Comment évoluera notre manière de travailler durant les 70 prochaines années? Sandra Enlart, ancienne directrice générale d’Entreprise&Personnel et spécialiste des ressources humaines tente de répondre à cette question à l’occasion des 70 ans du Journal du dimanche. Selon elle, ‘avec le développement de la robotisation, de l’intelligence artificielle, du data, à force de remplacer l’homme par la machine, ce qui façonne nos vies aura peut-être disparu’. ‘Il y aura donc du travail très riche et du travail très pauvre’, d’après Sandra Enlart.

Le mot ‘travail’ aura-t-il encore un sens dans soixante-dix ans?

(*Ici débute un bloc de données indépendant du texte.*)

(* ===== verification/BlakeSpec.v ===== *)
(** Reference definition of the BLAKE hash functions, after the SHA-3 proposal:
    bit-string messages, padding, counters, compression by rounds of
    column and diagonal steps, and the constants from their definitions as
    square roots of primes and digits of pi. *)

From S2P Require Import Prelude.

(** ** Bit strings, most significant bit first *)

Definition bits_of_byte (b : Z) : list bool :=
  map (fun i => Z.testbit b (7 - Z.of_nat i)) (seq 0 8).
Definition bits_of_bytes (l : list Z) : list bool := concat (map bits_of_byte l).

Definition byte_of_bits (l : list bool) : Z :=
  fold_left (fun acc b => 2 * acc + Z.b2z b) l 0.
Fixpoint bytes_of_bits (l : list bool) : list Z :=
  match l with
  | b0 :: b1 :: b2 :: b3 :: b4 :: b5 :: b6 :: b7 :: l' =>
      byte_of_bits [b0; b1; b2; b3; b4; b5; b6; b7] :: bytes_of_bits l'
  | _ => []
  end.

Module BlakeSpec.

(** ** Constants *)

(** The first 64 bits of the fractional part of the square root of [p]. *)
Definition sqrt_frac (p : Z) : Z := Z.sqrt (p * 2 ^ 128) mod 2 ^ 64.

Definition IV512 : list Z := map sqrt_frac [2; 3; 5; 7; 11; 13; 17; 19].
Definition IV384 : list Z := map sqrt_frac [23; 29; 31; 37; 41; 43; 47; 53].
Definition IV256 : list Z := map (fun x => x / 2 ^ 32) IV512.
Definition IV224 : list Z := map (fun x => x mod 2 ^ 32) IV384.

(** [scale * arctan (1/n)], by [terms] terms of its series. *)
Definition arctan_inv (scale n : Z) (terms : nat) : Z :=
  snd (for_range 0 terms (fun k '(p, acc) =>
    let d := 2 * Z.of_nat k + 1 in
    (p / (n * n), if Nat.even k then acc + p / d else acc - p / d)) (scale / n, 0)).

(** Pi with 1152 fractional bits, by Machin's formula; the first 1024 of them
    are the constants. *)
Definition pi_bits : Z :=
  4 * (4 * arctan_inv (2 ^ 1152) 5 260 - arctan_inv (2 ^ 1152) 239 80).
Definition pi_frac : Z := (pi_bits / 2 ^ 128) mod 2 ^ 1024.

Definition c64 : list Z := map (fun i => (pi_frac / 2 ^ (1024 - 64 * (Z.of_nat i + 1))) mod 2 ^ 64) (seq 0 16).
Definition c32 : list Z := map (fun i => (pi_frac / 2 ^ (1024 - 32 * (Z.of_nat i + 1))) mod 2 ^ 32) (seq 0 16).

(** The ten permutations of the proposal. *)
Definition sigma : list (list nat) := (
  [[0; 1; 2; 3; 4; 5; 6; 7; 8; 9; 10; 11; 12; 13; 14; 15];
   [14; 10; 4; 8; 9; 15; 13; 6; 1; 12; 0; 2; 11; 7; 5; 3];
   [11; 8; 12; 0; 5; 2; 15; 13; 10; 14; 3; 6; 7; 1; 9; 4];
   [7; 9; 3; 1; 13; 12; 11; 14; 2; 6; 5; 10; 4; 0; 15; 8];
   [9; 0; 5; 7; 2; 4; 10; 15; 14; 1; 11; 12; 6; 8; 3; 13];
   [2; 12; 6; 10; 0; 11; 8; 3; 4; 13; 7; 5; 15; 14; 1; 9];
   [12; 5; 1; 15; 14; 13; 4; 10; 0; 7; 6; 3; 9; 2; 8; 11];
   [13; 11; 7; 14; 12; 1; 3; 9; 5; 0; 15; 4; 8; 6; 2; 10];
   [6; 15; 14; 9; 11; 3; 0; 8; 12; 2; 13; 7; 1; 4; 10; 5];
   [10; 2; 8; 4; 7; 6; 1; 5; 15; 11; 9; 14; 3; 12; 13; 0]])%nat.

(** ** Compression *)

(** What distinguishes the 32-bit functions from the 64-bit ones. *)
Record params := {
  word_bytes : nat;
  rot1 : Z; rot2 : Z; rot3 : Z; rot4 : Z;
  consts : list Z;
  rounds : nat
}.

Definition small : params :=
  {| word_bytes := 4; rot1 := 16; rot2 := 12; rot3 := 8; rot4 := 7; consts := c32; rounds := 14 |}.
Definition big : params :=
  {| word_bytes := 8; rot1 := 32; rot2 := 25; rot3 := 16; rot4 := 11; consts := c64; rounds := 16 |}.

Section Params.
Variable P : params.

Definition wbits : Z := 8 * Z.of_nat P.(word_bytes).
Definition block_bytes : nat := (16 * P.(word_bytes))%nat.
Definition block_bits : nat := (8 * block_bytes)%nat.

(** Rotation of a word to the right. *)
Definition rotr (x n : Z) : Z := wrap wbits (Z.lor (Z.shiftr x n) (Z.shiftl x (wbits - n))).

(** One half of G: [a += b + x; d = (d ^ a) >>> r; c += d; b = (b ^ c) >>> r']. *)
Definition half_g (r r' x : Z) '(a, b, c, d) : Z * Z * Z * Z :=
  let a := wrap wbits (a + b + x) in
  let d := rotr (Z.lxor d a) r in
  let c := wrap wbits (c + d) in
  let b := rotr (Z.lxor b c) r' in
  (a, b, c, d).

Definition g (x y : Z) (s : Z * Z * Z * Z) : Z * Z * Z * Z :=
  half_g P.(rot3) P.(rot4) y (half_g P.(rot1) P.(rot2) x s).

(** The cells of the i-th step of a round: columns, then diagonals. *)
Definition cells (i : nat) : nat * nat * nat * nat :=
  if (i <? 4)%nat then (i, 4 + i, 8 + i, 12 + i)%nat
  else (i - 4, 4 + (i - 3) mod 4, 8 + (i - 2) mod 4, 12 + (i - 1) mod 4)%nat.

Definition g_at (x y : Z) (abcd : nat * nat * nat * nat) (v : list Z) : list Z :=
  let '(a, b, c, d) := abcd in
  let '(va, vb, vc, vd) := g x y (v !!! a, v !!! b, v !!! c, v !!! d) in
  <[d := vd]> (<[c := vc]> (<[b := vb]> (<[a := va]> v))).

Definition step (m : list Z) (r i : nat) (v : list Z) : list Z :=
  let j := (sigma !!! (r mod 10)%nat) !!! (2 * i)%nat in
  let k := (sigma !!! (r mod 10)%nat) !!! (2 * i + 1)%nat in
  let x := Z.lxor (m !!! j) (P.(consts) !!! k) in
  let y := Z.lxor (m !!! k) (P.(consts) !!! j) in
  g_at x y (cells i) v.

Definition round (m : list Z) (r : nat) (v : list Z) : list Z :=
  for_range 0 8 (step m r) v.

(** The counter [t] as its low and high words. *)
Definition t_low (t : Z) : Z := t mod 2 ^ wbits.
Definition t_high (t : Z) : Z := (t / 2 ^ wbits) mod 2 ^ wbits.

Definition initial (h s : list Z) (t : Z) : list Z :=
  take 8 h ++ zip_with Z.lxor s (take 4 P.(consts)) ++
  zip_with Z.lxor [t_low t; t_low t; t_high t; t_high t] (take 4 (drop 4 P.(consts))).

Definition compress (h s : list Z) (t : Z) (block : list Z) : list Z :=
  let m := map (fun i => be_word (read_at (P.(word_bytes) * i) P.(word_bytes) block)) (seq 0 16) in
  let v := for_range 0 P.(rounds) (round m) (initial h s t) in
  map (fun i => Z.lxor (h !!! i) (Z.lxor (s !!! (i mod 4)%nat)
    (Z.lxor (v !!! i) (v !!! (i + 8)%nat)))) (seq 0 8).

(** ** Padding and iteration *)

(** A 1, zeros, the bit [last] (1 for the full-length digests), the length on
    two words: a multiple of the block size. *)
Definition pad (last : bool) (m : list bool) : list bool :=
  let l := Z.of_nat (length m) in
  let k := Z.to_nat ((Z.of_nat block_bits - 2 * wbits - 2 - l) mod Z.of_nat block_bits) in
  m ++ [true] ++ replicate k false ++ [last] ++
  bits_of_bytes (be_bytes (2 * P.(word_bytes)) l).

(** The number of message bits hashed up to and including block [i], or 0 when
    block [i] has no bit of the message. *)
Definition counter (l i : nat) : Z :=
  if (i * block_bits <? l)%nat then Z.of_nat (Nat.min l ((i + 1) * block_bits)) else 0.

Definition iterate (iv s : list Z) (l : nat) (bytes : list Z) : list Z :=
  for_range 0 (length bytes / block_bytes) (fun i h =>
    compress h s (counter l i) (read_at (i * block_bytes) block_bytes bytes)) iv.

(** The hash of a bit string, with [out] words of output. *)
Definition hash (iv : list Z) (out : nat) (m : list bool) : list Z :=
  let h := iterate iv [0; 0; 0; 0] (length m) (bytes_of_bits (pad (out =? 8)%nat m)) in
  concat (map (be_bytes P.(word_bytes)) (take out h)).

End Params.

Definition blake224 : list bool -> list Z := hash small IV224 7.
Definition blake256 : list bool -> list Z := hash small IV256 8.
Definition blake384 : list bool -> list Z := hash big IV384 6.
Definition blake512 : list bool -> list Z := hash big IV512 8.

End BlakeSpec.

Il est très difficile de répondre à une échéance aussi lointaine tant il y a d’incertitudes déjà à dix ans! Une question se pose quand même : y aura-t-il encore du travail demain? Avec le développement de la robotisation, de l’intelligence artificielle, du data, à force de remplacer l’homme par la machine, ce qui façonne nos vies aura peut-être disparu. Ou presque. Des salariés très qualifiés s’occuperont de la conception et de la programmation de ces robots complexes. Des employés intermédiaires les entretiendront, les surveilleront, les contrôleront dans des usines 4.0. Et toutes les tâches très peu qualifiées, où installer un robot coûtera trop cher, seront confiées à du personnel non qualifié et sous-payé. Le digital work est déjà à l’œuvre avec des employés rémunérés au clic. En gros, tout ce qui sera trop cher à robotiser sera humanisé. Il y aura donc du travail très riche et du travail très pauvre.

On ne parlera sans doute plus de contrats de travail, mais de contrats commerciaux ou de prestations

Deviendra-t-on des salariés sans patron?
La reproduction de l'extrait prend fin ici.